• Provided material:

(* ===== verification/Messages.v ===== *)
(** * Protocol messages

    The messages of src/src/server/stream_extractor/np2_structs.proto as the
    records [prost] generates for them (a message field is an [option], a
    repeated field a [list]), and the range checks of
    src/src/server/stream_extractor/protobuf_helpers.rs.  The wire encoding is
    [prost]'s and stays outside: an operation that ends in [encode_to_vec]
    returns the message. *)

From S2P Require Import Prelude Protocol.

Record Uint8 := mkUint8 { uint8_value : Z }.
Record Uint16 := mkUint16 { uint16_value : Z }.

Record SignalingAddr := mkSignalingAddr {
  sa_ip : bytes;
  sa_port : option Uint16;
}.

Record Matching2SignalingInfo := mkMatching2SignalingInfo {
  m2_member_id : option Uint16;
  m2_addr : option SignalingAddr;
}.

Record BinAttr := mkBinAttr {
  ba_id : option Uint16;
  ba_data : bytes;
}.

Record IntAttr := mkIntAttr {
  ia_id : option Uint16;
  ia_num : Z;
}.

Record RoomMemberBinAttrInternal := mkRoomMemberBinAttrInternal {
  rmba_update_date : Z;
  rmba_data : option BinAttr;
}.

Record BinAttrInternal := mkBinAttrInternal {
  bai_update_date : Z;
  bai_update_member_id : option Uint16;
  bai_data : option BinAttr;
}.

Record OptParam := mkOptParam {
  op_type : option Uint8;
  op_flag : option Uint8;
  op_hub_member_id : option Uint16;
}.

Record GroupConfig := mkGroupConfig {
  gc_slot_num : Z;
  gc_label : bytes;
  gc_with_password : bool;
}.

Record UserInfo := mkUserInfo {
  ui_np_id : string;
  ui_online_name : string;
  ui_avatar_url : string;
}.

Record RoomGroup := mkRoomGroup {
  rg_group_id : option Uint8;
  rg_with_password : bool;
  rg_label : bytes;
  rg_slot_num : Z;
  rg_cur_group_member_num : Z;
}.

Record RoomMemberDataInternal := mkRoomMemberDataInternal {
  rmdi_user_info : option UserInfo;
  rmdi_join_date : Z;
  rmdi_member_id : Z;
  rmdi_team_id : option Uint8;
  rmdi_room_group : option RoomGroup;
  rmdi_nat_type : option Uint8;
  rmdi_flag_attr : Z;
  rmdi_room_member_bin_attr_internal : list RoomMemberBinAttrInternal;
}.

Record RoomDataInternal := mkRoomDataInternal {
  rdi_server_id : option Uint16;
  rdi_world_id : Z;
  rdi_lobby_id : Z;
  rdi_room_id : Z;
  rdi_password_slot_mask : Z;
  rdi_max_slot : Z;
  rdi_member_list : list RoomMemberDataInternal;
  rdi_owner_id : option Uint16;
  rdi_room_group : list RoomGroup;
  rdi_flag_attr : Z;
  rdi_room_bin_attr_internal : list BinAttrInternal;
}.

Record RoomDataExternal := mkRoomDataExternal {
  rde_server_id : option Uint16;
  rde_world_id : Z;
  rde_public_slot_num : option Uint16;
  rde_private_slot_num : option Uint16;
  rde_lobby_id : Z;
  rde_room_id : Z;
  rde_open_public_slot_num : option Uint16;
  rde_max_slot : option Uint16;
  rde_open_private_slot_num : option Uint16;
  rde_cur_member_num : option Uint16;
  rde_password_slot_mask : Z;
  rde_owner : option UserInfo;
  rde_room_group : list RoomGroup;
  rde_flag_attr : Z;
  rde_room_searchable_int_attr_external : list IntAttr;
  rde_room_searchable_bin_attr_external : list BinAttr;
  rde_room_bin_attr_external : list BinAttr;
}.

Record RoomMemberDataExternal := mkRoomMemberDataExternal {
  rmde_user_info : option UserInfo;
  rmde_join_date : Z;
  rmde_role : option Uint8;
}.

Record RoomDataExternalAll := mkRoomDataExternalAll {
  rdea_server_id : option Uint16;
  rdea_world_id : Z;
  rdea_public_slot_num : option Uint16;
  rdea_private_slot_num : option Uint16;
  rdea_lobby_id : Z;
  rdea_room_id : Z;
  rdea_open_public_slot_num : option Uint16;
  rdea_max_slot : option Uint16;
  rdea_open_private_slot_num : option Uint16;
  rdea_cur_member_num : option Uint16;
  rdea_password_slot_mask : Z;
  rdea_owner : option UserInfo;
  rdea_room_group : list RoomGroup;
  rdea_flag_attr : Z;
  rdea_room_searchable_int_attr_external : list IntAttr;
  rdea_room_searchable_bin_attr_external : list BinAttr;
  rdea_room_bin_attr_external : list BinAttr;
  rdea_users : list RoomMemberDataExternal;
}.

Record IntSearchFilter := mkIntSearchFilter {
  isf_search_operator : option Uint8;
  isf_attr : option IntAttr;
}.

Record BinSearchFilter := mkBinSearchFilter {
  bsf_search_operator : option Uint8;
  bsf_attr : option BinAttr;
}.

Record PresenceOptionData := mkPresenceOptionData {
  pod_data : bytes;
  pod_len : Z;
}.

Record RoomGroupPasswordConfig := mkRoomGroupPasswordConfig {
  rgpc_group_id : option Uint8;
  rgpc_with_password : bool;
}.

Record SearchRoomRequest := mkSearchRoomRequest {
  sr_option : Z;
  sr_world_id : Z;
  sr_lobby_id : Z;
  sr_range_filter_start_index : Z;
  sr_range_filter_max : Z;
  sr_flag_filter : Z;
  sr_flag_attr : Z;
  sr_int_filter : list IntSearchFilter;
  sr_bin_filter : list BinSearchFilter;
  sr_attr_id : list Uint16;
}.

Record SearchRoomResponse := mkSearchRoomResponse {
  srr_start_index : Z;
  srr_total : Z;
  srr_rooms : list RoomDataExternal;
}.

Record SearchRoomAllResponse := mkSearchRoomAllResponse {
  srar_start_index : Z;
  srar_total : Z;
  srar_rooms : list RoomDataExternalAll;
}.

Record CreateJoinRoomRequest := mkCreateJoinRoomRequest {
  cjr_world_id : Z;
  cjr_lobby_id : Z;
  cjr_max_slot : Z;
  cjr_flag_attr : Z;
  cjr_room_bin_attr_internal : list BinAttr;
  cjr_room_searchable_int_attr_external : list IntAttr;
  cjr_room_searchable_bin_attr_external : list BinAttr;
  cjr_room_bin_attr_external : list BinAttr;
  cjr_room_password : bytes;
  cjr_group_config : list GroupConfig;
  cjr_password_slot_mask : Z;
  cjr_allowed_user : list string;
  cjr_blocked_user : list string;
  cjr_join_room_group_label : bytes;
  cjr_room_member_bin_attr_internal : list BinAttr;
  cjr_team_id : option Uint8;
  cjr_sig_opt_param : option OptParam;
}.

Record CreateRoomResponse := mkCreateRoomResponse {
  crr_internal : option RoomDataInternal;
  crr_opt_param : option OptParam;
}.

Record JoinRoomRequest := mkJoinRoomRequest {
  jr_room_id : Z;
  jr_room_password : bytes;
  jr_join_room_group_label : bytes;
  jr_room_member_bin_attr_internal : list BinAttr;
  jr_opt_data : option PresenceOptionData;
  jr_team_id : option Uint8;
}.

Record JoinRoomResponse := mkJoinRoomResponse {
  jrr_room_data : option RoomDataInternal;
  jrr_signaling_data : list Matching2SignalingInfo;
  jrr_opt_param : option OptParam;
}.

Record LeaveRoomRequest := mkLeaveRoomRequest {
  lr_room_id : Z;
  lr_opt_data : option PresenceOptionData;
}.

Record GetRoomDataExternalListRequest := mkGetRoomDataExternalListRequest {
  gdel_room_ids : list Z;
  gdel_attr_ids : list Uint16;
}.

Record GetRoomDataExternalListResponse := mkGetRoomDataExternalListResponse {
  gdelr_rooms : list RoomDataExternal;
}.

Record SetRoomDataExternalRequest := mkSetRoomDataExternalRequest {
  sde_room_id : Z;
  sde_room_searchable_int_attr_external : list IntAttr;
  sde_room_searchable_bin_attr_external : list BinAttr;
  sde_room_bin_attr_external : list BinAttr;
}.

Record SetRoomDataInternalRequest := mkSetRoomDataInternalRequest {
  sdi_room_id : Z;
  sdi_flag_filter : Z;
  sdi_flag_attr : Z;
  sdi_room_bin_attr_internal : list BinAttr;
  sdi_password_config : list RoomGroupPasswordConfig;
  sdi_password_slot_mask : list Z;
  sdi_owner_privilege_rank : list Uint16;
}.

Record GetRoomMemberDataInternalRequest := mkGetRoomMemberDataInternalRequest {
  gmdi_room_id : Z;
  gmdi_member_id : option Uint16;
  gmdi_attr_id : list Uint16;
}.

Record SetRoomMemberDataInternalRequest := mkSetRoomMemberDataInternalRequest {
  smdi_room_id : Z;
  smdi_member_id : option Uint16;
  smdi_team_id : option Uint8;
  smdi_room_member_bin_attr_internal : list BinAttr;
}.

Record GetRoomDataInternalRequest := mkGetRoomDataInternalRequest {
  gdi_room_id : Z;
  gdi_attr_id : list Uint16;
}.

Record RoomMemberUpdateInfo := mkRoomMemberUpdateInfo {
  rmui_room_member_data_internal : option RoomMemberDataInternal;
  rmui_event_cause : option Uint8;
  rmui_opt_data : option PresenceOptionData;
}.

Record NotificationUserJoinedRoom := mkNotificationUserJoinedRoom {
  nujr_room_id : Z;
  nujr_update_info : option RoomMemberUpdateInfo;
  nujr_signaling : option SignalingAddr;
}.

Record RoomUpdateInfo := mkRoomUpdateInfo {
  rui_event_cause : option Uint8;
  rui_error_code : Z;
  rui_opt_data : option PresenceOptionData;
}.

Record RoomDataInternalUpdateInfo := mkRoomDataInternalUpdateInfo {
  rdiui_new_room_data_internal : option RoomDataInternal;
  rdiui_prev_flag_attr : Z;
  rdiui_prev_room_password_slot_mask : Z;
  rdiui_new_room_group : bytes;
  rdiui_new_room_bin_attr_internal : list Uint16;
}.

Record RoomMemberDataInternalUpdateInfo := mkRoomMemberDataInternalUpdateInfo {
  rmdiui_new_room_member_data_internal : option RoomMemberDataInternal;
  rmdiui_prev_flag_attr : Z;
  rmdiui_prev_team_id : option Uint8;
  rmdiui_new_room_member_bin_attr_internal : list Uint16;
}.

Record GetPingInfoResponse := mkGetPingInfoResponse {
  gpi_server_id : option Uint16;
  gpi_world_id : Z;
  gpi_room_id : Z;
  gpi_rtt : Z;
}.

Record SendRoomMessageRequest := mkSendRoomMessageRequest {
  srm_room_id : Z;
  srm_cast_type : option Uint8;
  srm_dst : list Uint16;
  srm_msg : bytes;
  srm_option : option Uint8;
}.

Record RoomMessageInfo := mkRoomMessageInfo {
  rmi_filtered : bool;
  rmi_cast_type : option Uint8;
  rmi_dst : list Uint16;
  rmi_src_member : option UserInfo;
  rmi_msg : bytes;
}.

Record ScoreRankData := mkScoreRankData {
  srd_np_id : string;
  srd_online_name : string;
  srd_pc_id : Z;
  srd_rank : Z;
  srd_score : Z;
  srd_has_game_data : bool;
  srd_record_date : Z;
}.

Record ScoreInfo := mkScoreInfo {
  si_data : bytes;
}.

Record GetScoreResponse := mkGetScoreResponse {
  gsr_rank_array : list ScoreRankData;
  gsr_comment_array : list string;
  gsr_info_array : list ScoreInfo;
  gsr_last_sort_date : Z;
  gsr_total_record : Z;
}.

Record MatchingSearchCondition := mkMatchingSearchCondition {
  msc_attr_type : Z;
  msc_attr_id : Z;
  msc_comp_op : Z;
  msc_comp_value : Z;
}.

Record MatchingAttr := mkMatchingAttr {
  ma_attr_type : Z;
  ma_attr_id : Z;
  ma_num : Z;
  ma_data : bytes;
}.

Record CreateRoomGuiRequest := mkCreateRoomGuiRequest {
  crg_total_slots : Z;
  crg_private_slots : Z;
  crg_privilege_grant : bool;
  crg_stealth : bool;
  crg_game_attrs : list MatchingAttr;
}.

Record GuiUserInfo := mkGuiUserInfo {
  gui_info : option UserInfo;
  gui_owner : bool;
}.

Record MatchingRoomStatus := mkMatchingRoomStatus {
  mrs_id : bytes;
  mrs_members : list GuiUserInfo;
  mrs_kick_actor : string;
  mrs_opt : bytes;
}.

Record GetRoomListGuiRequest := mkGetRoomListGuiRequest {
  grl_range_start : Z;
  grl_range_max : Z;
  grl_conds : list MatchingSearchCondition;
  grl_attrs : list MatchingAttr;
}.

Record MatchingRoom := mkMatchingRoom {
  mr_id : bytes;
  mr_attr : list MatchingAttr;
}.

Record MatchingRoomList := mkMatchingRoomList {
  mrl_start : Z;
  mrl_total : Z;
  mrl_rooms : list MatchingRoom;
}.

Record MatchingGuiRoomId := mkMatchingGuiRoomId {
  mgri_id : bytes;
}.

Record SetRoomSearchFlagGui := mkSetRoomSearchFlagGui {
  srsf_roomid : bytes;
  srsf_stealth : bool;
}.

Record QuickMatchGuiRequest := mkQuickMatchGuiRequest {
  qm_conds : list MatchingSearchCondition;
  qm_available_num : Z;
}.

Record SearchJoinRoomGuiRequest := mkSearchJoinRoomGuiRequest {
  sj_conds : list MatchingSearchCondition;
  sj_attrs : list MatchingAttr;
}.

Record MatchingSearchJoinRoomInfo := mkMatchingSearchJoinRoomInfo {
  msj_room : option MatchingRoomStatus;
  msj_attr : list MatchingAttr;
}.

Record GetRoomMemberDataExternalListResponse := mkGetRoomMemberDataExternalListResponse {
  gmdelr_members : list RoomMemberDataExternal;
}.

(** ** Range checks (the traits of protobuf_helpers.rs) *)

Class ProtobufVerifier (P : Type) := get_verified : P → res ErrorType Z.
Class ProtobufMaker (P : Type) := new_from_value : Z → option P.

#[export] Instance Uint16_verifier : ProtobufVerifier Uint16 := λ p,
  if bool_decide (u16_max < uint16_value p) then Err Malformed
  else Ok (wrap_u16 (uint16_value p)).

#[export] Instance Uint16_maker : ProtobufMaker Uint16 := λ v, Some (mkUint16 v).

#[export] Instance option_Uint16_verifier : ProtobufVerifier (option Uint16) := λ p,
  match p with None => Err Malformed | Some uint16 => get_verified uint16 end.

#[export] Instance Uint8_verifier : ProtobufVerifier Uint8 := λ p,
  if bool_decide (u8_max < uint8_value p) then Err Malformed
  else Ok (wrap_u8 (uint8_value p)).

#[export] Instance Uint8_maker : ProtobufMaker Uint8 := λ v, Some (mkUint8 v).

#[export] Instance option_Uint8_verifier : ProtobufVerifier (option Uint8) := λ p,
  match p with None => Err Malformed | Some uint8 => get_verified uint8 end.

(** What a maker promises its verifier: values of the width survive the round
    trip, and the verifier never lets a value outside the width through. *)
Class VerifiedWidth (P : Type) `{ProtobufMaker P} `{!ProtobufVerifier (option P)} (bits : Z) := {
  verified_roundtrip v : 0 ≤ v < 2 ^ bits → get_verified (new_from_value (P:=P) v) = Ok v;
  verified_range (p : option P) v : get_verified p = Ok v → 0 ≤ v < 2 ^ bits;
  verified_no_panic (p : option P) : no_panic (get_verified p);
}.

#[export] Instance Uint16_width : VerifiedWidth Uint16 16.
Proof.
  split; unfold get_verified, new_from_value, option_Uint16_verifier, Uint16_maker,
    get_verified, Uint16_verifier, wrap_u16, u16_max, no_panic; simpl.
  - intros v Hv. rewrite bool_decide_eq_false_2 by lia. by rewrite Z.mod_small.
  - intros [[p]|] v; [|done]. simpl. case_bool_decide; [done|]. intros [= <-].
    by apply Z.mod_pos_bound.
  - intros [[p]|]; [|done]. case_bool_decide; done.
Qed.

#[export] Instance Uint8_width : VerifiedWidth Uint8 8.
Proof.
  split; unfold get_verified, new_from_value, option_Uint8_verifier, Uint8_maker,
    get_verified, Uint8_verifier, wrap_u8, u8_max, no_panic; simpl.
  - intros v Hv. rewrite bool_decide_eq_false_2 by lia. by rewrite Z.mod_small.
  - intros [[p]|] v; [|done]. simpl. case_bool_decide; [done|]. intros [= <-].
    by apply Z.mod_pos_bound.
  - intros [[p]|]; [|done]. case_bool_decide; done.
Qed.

• What to produce:
Look through the entries above and quote exactly the lines from the line with "wire encoding is" to the line with "rdi_world_id : Z;", counting both of those lines.

• Task solution:
    src/src/server/stream_extractor/protobuf_helpers.rs.  The wire encoding is
    [prost]'s and stays outside: an operation that ends in [encode_to_vec]
    returns the message. *)

From S2P Require Import Prelude Protocol.

Record Uint8 := mkUint8 { uint8_value : Z }.
Record Uint16 := mkUint16 { uint16_value : Z }.

Record SignalingAddr := mkSignalingAddr {
  sa_ip : bytes;
  sa_port : option Uint16;
}.

Record Matching2SignalingInfo := mkMatching2SignalingInfo {
  m2_member_id : option Uint16;
  m2_addr : option SignalingAddr;
}.

Record BinAttr := mkBinAttr {
  ba_id : option Uint16;
  ba_data : bytes;
}.

Record IntAttr := mkIntAttr {
  ia_id : option Uint16;
  ia_num : Z;
}.

Record RoomMemberBinAttrInternal := mkRoomMemberBinAttrInternal {
  rmba_update_date : Z;
  rmba_data : option BinAttr;
}.

Record BinAttrInternal := mkBinAttrInternal {
  bai_update_date : Z;
  bai_update_member_id : option Uint16;
  bai_data : option BinAttr;
}.

Record OptParam := mkOptParam {
  op_type : option Uint8;
  op_flag : option Uint8;
  op_hub_member_id : option Uint16;
}.

Record GroupConfig := mkGroupConfig {
  gc_slot_num : Z;
  gc_label : bytes;
  gc_with_password : bool;
}.

Record UserInfo := mkUserInfo {
  ui_np_id : string;
  ui_online_name : string;
  ui_avatar_url : string;
}.

Record RoomGroup := mkRoomGroup {
  rg_group_id : option Uint8;
  rg_with_password : bool;
  rg_label : bytes;
  rg_slot_num : Z;
  rg_cur_group_member_num : Z;
}.

Record RoomMemberDataInternal := mkRoomMemberDataInternal {
  rmdi_user_info : option UserInfo;
  rmdi_join_date : Z;
  rmdi_member_id : Z;
  rmdi_team_id : option Uint8;
  rmdi_room_group : option RoomGroup;
  rmdi_nat_type : option Uint8;
  rmdi_flag_attr : Z;
  rmdi_room_member_bin_attr_internal : list RoomMemberBinAttrInternal;
}.

Record RoomDataInternal := mkRoomDataInternal {
  rdi_server_id : option Uint16;
  rdi_world_id : Z;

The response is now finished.